» Description of the task
Give again only those lines from the start of the entries through the line holding "destruct (addr_loops_text a", leaving them as they are.

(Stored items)
____________
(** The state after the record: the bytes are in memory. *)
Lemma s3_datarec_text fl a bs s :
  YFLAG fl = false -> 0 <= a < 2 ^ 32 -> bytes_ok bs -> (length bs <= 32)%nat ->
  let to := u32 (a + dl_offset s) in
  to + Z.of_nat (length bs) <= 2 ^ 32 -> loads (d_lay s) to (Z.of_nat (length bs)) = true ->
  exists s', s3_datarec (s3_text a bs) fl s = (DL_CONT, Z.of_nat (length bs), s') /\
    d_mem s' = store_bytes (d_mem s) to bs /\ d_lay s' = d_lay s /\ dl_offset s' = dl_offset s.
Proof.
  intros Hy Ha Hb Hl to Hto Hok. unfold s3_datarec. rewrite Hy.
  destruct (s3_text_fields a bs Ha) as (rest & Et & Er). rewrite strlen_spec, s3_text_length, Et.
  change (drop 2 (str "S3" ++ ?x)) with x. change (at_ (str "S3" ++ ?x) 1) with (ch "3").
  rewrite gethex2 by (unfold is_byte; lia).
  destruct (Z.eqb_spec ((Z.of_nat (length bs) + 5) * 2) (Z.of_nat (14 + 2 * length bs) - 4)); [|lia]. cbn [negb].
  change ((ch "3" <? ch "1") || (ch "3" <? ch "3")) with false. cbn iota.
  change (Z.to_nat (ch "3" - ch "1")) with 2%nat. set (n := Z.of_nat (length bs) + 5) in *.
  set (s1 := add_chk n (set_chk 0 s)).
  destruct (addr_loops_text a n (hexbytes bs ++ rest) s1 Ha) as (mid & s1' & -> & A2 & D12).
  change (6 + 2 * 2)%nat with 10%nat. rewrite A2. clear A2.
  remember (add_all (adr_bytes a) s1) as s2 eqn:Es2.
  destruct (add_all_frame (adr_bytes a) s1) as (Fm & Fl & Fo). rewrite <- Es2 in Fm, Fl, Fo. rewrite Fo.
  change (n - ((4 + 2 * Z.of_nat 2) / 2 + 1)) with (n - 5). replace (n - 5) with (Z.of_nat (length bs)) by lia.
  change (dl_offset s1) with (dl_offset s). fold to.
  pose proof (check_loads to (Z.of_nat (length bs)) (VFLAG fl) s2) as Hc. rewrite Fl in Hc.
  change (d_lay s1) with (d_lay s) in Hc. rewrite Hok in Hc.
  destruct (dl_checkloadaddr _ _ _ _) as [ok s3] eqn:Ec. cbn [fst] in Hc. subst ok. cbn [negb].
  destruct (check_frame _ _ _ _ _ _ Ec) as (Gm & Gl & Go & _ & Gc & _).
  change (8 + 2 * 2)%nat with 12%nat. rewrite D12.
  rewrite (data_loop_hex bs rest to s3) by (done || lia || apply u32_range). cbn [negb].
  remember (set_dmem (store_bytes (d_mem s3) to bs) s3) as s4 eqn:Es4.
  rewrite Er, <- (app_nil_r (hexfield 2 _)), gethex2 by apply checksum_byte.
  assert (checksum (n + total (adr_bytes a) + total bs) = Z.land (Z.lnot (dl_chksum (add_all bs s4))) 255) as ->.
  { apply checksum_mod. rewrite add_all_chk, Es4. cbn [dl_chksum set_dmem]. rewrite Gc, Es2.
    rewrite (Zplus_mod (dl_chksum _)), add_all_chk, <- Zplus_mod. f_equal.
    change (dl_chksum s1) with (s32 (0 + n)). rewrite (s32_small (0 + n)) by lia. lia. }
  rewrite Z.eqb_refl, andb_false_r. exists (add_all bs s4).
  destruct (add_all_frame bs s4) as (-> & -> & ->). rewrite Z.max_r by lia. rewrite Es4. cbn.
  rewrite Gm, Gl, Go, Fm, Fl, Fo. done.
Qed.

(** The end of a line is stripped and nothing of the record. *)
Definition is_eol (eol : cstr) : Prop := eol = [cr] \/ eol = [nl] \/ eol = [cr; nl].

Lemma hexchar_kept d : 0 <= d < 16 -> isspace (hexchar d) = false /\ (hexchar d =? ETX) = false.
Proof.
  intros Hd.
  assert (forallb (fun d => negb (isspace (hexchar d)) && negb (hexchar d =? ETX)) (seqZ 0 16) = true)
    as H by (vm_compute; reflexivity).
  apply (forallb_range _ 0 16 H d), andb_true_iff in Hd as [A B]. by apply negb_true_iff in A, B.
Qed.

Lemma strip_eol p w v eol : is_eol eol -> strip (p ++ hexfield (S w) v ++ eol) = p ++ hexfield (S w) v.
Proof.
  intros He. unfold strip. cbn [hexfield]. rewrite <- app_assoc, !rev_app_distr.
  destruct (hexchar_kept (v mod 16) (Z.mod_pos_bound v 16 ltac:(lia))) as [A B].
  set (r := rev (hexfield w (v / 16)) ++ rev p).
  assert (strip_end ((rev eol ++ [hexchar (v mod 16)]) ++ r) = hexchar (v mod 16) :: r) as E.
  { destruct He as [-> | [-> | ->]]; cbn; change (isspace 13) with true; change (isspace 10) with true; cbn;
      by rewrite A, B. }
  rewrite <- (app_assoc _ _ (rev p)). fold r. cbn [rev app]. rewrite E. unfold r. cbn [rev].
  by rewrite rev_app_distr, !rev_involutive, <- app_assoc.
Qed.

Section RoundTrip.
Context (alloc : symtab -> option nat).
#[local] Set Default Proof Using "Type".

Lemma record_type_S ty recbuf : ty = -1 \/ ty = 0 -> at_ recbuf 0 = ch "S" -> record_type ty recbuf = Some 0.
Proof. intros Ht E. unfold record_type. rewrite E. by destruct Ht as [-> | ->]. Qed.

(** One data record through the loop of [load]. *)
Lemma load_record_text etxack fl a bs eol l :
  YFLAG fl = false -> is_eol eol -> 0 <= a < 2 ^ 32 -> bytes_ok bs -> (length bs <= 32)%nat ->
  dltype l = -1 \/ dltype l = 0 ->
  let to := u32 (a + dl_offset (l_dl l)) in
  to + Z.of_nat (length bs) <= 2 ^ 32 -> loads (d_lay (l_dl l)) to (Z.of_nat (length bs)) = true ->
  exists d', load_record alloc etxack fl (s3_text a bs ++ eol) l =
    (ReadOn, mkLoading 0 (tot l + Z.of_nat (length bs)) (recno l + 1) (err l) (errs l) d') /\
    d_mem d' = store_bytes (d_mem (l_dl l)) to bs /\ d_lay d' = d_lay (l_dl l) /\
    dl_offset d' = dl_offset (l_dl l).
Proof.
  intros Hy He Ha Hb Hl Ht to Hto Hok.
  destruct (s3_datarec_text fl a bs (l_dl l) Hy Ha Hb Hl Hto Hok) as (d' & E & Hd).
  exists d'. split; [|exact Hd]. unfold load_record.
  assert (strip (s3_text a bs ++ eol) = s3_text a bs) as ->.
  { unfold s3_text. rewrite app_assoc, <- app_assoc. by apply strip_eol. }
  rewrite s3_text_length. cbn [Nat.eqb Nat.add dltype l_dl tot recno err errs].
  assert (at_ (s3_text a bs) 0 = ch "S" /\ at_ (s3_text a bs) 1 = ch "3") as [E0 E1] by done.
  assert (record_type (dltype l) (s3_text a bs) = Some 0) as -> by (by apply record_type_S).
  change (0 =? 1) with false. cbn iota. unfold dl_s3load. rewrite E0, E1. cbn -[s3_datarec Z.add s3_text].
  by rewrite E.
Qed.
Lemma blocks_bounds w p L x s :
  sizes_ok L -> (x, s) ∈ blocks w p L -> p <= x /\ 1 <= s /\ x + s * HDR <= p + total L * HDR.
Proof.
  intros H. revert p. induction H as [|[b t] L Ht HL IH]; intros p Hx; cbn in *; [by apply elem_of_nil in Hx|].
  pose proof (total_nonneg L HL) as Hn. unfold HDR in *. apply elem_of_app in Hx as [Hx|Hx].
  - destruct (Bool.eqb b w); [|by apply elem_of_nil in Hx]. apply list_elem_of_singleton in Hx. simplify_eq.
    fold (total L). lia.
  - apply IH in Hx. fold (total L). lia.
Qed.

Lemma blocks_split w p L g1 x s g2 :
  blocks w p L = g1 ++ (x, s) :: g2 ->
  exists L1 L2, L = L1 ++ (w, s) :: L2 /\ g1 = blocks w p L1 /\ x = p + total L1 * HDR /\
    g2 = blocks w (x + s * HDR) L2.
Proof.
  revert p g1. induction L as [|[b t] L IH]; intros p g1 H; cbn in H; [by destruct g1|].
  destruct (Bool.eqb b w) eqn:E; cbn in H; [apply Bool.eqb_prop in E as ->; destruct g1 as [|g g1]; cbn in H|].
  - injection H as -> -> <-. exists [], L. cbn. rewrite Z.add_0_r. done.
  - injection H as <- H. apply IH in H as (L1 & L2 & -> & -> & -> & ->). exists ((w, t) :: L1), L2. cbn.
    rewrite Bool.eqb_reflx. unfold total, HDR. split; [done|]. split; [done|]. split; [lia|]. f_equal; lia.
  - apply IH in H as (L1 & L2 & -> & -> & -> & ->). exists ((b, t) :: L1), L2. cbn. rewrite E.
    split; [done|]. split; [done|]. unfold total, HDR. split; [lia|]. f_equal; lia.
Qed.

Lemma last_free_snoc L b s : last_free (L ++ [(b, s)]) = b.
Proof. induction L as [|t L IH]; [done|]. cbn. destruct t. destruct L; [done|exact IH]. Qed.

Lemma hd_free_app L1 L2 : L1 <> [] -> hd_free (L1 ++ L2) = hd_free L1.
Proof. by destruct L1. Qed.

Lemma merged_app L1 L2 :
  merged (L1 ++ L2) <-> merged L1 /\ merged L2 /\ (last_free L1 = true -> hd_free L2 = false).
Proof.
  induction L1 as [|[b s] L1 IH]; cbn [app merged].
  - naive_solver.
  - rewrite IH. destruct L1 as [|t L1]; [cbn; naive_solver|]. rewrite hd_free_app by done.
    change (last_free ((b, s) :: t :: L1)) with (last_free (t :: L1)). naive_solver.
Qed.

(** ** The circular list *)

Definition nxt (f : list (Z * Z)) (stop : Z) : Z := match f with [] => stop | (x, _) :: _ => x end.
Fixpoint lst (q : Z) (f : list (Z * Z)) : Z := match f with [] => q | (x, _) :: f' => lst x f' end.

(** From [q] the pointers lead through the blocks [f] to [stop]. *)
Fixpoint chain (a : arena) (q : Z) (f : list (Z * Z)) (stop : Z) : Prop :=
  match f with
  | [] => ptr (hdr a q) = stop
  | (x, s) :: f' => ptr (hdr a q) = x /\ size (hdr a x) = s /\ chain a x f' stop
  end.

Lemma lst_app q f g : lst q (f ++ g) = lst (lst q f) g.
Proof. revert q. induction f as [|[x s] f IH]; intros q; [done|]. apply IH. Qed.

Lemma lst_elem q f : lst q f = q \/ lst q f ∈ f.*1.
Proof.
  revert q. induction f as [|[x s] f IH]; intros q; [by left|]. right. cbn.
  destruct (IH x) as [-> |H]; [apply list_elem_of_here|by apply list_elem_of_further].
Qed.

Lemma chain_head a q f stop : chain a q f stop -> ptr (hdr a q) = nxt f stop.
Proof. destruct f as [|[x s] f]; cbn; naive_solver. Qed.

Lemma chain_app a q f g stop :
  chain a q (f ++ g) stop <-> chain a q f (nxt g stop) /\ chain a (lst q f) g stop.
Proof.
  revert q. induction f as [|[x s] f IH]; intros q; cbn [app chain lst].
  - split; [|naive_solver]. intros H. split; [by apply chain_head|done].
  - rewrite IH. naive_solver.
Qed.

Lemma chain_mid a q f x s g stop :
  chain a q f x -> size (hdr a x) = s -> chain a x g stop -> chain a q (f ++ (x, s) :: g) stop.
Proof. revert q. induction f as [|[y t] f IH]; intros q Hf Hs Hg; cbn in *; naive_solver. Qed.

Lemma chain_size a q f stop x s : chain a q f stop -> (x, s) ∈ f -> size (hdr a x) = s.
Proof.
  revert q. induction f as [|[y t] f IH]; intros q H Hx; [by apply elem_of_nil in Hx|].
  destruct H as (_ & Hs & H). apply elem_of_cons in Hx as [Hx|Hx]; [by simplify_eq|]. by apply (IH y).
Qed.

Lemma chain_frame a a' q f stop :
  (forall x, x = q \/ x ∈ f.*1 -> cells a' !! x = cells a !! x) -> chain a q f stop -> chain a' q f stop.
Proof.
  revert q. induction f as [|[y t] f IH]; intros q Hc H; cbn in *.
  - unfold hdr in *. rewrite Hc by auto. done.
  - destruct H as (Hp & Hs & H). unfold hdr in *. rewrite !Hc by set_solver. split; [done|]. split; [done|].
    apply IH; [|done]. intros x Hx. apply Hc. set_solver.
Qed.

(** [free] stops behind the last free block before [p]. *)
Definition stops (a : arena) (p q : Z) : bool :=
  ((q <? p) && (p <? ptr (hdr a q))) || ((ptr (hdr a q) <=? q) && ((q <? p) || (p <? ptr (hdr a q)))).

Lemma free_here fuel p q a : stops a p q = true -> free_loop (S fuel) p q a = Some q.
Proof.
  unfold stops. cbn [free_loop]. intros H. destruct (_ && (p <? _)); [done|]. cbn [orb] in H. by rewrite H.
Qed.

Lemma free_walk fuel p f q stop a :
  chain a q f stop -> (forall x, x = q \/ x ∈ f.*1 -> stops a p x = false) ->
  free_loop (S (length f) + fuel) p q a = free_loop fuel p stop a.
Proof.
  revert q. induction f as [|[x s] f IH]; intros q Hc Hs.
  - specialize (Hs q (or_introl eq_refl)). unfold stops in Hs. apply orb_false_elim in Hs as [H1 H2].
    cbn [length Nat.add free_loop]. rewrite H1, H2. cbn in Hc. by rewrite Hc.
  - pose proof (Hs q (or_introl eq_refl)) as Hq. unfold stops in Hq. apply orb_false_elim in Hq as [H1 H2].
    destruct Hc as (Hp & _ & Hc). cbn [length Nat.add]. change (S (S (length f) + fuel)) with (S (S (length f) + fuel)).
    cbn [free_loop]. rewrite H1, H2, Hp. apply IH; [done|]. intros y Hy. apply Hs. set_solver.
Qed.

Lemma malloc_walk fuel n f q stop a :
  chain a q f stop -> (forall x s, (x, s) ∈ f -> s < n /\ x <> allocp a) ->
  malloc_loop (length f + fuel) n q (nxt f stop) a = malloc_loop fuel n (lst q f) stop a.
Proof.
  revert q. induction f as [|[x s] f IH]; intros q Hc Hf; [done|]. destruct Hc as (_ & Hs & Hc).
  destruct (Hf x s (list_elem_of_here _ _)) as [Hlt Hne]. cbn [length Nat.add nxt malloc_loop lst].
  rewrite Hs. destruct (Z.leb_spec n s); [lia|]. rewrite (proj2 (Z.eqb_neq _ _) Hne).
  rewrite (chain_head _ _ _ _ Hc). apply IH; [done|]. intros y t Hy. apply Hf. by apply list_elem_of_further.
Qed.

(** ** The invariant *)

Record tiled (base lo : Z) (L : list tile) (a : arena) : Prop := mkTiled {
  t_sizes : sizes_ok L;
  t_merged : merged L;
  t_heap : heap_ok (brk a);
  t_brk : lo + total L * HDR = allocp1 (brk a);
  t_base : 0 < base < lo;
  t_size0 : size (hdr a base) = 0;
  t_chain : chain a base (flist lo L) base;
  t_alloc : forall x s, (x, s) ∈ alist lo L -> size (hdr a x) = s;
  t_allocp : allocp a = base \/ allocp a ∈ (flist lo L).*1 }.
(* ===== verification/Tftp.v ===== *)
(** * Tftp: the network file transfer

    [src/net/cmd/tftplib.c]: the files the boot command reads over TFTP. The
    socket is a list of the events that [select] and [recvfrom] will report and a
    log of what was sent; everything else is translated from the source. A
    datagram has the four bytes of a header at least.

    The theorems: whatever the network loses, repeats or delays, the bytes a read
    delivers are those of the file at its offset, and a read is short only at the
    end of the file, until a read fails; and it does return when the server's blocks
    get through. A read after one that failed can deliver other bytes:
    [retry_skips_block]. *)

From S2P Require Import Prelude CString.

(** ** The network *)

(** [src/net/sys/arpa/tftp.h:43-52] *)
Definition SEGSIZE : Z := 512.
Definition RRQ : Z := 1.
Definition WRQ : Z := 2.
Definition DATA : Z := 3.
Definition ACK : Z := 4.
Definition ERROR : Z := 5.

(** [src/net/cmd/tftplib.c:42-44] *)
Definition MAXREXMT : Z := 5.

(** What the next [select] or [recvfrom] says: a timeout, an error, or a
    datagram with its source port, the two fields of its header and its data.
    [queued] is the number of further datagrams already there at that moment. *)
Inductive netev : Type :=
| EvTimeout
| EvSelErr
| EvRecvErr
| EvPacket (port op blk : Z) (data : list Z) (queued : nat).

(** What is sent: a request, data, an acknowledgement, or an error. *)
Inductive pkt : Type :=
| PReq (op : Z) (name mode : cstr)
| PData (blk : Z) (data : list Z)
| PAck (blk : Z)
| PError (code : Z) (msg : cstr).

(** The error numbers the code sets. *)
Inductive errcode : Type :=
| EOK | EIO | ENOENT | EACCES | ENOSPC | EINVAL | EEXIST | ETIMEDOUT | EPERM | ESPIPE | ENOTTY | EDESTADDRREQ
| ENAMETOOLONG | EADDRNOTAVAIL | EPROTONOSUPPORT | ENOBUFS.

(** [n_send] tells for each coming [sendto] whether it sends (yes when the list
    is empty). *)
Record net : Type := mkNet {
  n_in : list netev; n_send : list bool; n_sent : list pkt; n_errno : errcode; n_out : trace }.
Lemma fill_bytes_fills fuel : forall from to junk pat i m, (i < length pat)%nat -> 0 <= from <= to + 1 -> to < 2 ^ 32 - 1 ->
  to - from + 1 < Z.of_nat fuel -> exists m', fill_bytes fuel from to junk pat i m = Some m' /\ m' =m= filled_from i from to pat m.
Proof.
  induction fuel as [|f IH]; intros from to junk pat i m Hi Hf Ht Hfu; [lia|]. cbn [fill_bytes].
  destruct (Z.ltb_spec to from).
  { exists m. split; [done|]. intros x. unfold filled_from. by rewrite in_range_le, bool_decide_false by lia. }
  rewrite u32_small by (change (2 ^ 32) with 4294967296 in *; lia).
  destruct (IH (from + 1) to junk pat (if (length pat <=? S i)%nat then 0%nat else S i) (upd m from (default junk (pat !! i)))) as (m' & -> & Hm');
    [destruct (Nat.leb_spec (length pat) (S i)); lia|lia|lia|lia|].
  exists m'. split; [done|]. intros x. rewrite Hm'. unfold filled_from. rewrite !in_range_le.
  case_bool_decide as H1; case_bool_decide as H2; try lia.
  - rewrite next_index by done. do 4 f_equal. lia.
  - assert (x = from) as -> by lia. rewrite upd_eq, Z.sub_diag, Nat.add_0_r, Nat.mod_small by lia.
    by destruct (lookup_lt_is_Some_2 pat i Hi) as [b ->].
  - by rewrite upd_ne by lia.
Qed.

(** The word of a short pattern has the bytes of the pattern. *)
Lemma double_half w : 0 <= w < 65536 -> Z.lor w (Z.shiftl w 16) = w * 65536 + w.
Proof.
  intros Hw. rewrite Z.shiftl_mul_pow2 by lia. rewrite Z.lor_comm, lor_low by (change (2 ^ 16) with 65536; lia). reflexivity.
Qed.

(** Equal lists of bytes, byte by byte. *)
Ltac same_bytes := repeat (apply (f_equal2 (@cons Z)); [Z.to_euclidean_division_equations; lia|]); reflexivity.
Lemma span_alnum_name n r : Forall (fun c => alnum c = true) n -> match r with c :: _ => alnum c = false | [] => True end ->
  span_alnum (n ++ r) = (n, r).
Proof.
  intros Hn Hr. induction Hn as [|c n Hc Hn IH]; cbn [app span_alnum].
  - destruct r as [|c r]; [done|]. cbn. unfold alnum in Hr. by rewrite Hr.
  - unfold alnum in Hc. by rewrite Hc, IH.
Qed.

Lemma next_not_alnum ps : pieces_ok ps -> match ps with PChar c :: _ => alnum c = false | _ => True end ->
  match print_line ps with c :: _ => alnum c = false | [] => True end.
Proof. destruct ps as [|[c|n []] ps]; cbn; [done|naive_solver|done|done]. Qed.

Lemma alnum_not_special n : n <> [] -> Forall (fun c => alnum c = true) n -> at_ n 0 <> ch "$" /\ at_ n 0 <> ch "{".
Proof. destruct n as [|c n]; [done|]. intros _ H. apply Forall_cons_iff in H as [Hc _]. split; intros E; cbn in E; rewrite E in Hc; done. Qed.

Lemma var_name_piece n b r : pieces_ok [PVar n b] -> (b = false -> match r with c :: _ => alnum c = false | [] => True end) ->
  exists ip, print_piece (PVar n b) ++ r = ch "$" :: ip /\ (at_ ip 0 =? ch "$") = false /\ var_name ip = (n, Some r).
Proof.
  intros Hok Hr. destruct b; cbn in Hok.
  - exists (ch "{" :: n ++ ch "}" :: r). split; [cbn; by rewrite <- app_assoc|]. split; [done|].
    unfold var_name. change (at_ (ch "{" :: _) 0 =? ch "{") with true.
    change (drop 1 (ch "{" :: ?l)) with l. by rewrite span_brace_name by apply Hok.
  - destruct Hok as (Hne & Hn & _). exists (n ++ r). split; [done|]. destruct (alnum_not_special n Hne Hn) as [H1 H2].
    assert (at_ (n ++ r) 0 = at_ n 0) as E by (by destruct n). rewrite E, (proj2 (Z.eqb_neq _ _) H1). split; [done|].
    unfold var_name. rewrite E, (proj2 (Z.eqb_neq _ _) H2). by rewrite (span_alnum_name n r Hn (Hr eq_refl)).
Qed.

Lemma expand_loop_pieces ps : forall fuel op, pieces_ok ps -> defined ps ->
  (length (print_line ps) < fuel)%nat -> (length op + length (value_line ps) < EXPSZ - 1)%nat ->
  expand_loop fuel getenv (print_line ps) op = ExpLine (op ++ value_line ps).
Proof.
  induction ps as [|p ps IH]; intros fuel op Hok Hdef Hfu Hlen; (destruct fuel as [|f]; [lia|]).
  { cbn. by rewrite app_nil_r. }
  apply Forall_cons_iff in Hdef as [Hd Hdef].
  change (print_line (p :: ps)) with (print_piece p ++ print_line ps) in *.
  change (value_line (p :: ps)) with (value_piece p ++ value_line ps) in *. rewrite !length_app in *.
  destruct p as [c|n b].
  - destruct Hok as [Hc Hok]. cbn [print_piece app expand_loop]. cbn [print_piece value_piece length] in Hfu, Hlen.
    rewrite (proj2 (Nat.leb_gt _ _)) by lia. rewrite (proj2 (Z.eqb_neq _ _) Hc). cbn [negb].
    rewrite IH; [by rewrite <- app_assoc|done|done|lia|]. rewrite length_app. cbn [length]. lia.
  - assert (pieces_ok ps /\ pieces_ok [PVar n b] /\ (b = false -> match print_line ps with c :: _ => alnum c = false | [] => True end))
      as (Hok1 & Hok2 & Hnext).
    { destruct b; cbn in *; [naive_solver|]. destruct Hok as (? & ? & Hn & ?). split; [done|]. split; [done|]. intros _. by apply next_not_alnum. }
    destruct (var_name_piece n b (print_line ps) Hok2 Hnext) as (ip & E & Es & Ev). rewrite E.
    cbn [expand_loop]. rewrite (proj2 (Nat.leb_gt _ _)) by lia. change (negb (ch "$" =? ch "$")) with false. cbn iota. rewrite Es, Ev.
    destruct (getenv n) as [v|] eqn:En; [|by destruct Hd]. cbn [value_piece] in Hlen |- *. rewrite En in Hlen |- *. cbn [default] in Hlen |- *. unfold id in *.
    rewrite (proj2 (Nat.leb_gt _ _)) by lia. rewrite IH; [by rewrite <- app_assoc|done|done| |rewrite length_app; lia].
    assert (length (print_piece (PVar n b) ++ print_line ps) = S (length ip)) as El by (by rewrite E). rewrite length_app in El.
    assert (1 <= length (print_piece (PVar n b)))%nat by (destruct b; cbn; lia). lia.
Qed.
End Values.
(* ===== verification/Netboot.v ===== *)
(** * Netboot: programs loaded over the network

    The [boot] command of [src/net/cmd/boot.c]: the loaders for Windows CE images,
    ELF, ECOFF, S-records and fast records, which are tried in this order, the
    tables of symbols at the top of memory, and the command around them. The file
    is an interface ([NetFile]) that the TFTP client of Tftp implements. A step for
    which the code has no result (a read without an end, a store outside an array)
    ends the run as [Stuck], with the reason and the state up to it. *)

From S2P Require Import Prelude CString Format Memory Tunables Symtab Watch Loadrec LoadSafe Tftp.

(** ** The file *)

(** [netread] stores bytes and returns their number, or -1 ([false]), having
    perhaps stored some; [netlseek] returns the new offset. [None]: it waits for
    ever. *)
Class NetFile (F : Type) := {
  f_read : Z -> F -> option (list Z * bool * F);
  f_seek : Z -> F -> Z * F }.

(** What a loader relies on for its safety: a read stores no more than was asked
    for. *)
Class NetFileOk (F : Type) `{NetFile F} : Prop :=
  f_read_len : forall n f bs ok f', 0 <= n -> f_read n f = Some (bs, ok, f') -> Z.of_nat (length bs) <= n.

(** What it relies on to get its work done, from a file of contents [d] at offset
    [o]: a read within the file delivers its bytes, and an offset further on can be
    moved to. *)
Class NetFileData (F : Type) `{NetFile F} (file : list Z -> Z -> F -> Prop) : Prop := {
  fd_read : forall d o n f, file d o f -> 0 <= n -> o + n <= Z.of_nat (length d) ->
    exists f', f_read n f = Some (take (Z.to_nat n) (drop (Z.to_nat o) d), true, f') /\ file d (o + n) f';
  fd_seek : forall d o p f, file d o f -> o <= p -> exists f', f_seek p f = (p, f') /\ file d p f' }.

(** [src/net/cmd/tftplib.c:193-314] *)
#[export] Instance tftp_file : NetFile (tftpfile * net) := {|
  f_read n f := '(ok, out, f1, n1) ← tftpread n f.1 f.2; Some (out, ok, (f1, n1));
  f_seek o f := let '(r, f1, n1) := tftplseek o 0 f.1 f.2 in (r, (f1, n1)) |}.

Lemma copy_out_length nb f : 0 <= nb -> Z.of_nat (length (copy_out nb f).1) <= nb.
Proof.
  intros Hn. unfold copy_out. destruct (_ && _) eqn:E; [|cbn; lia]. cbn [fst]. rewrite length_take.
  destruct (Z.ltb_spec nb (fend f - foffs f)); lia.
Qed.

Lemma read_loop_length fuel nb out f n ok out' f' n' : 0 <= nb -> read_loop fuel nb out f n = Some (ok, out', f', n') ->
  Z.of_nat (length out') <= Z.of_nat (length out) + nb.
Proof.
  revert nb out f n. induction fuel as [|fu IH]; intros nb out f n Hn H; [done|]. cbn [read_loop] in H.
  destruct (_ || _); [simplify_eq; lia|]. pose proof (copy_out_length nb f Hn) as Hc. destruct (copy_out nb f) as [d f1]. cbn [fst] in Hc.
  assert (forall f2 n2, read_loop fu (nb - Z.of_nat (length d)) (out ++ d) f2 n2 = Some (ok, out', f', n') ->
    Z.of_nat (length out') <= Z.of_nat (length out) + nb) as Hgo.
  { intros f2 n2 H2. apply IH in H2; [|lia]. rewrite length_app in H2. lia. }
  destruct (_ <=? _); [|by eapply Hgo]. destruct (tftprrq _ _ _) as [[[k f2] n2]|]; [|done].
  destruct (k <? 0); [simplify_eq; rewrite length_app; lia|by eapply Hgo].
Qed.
____________
» Answer box
(** The state after the record: the bytes are in memory. *)
Lemma s3_datarec_text fl a bs s :
  YFLAG fl = false -> 0 <= a < 2 ^ 32 -> bytes_ok bs -> (length bs <= 32)%nat ->
  let to := u32 (a + dl_offset s) in
  to + Z.of_nat (length bs) <= 2 ^ 32 -> loads (d_lay s) to (Z.of_nat (length bs)) = true ->
  exists s', s3_datarec (s3_text a bs) fl s = (DL_CONT, Z.of_nat (length bs), s') /\
    d_mem s' = store_bytes (d_mem s) to bs /\ d_lay s' = d_lay s /\ dl_offset s' = dl_offset s.
Proof.
  intros Hy Ha Hb Hl to Hto Hok. unfold s3_datarec. rewrite Hy.
  destruct (s3_text_fields a bs Ha) as (rest & Et & Er). rewrite strlen_spec, s3_text_length, Et.
  change (drop 2 (str "S3" ++ ?x)) with x. change (at_ (str "S3" ++ ?x) 1) with (ch "3").
  rewrite gethex2 by (unfold is_byte; lia).
  destruct (Z.eqb_spec ((Z.of_nat (length bs) + 5) * 2) (Z.of_nat (14 + 2 * length bs) - 4)); [|lia]. cbn [negb].
  change ((ch "3" <? ch "1") || (ch "3" <? ch "3")) with false. cbn iota.
  change (Z.to_nat (ch "3" - ch "1")) with 2%nat. set (n := Z.of_nat (length bs) + 5) in *.
  set (s1 := add_chk n (set_chk 0 s)).
  destruct (addr_loops_text a n (hexbytes bs ++ rest) s1 Ha) as (mid & s1' & -> & A2 & D12).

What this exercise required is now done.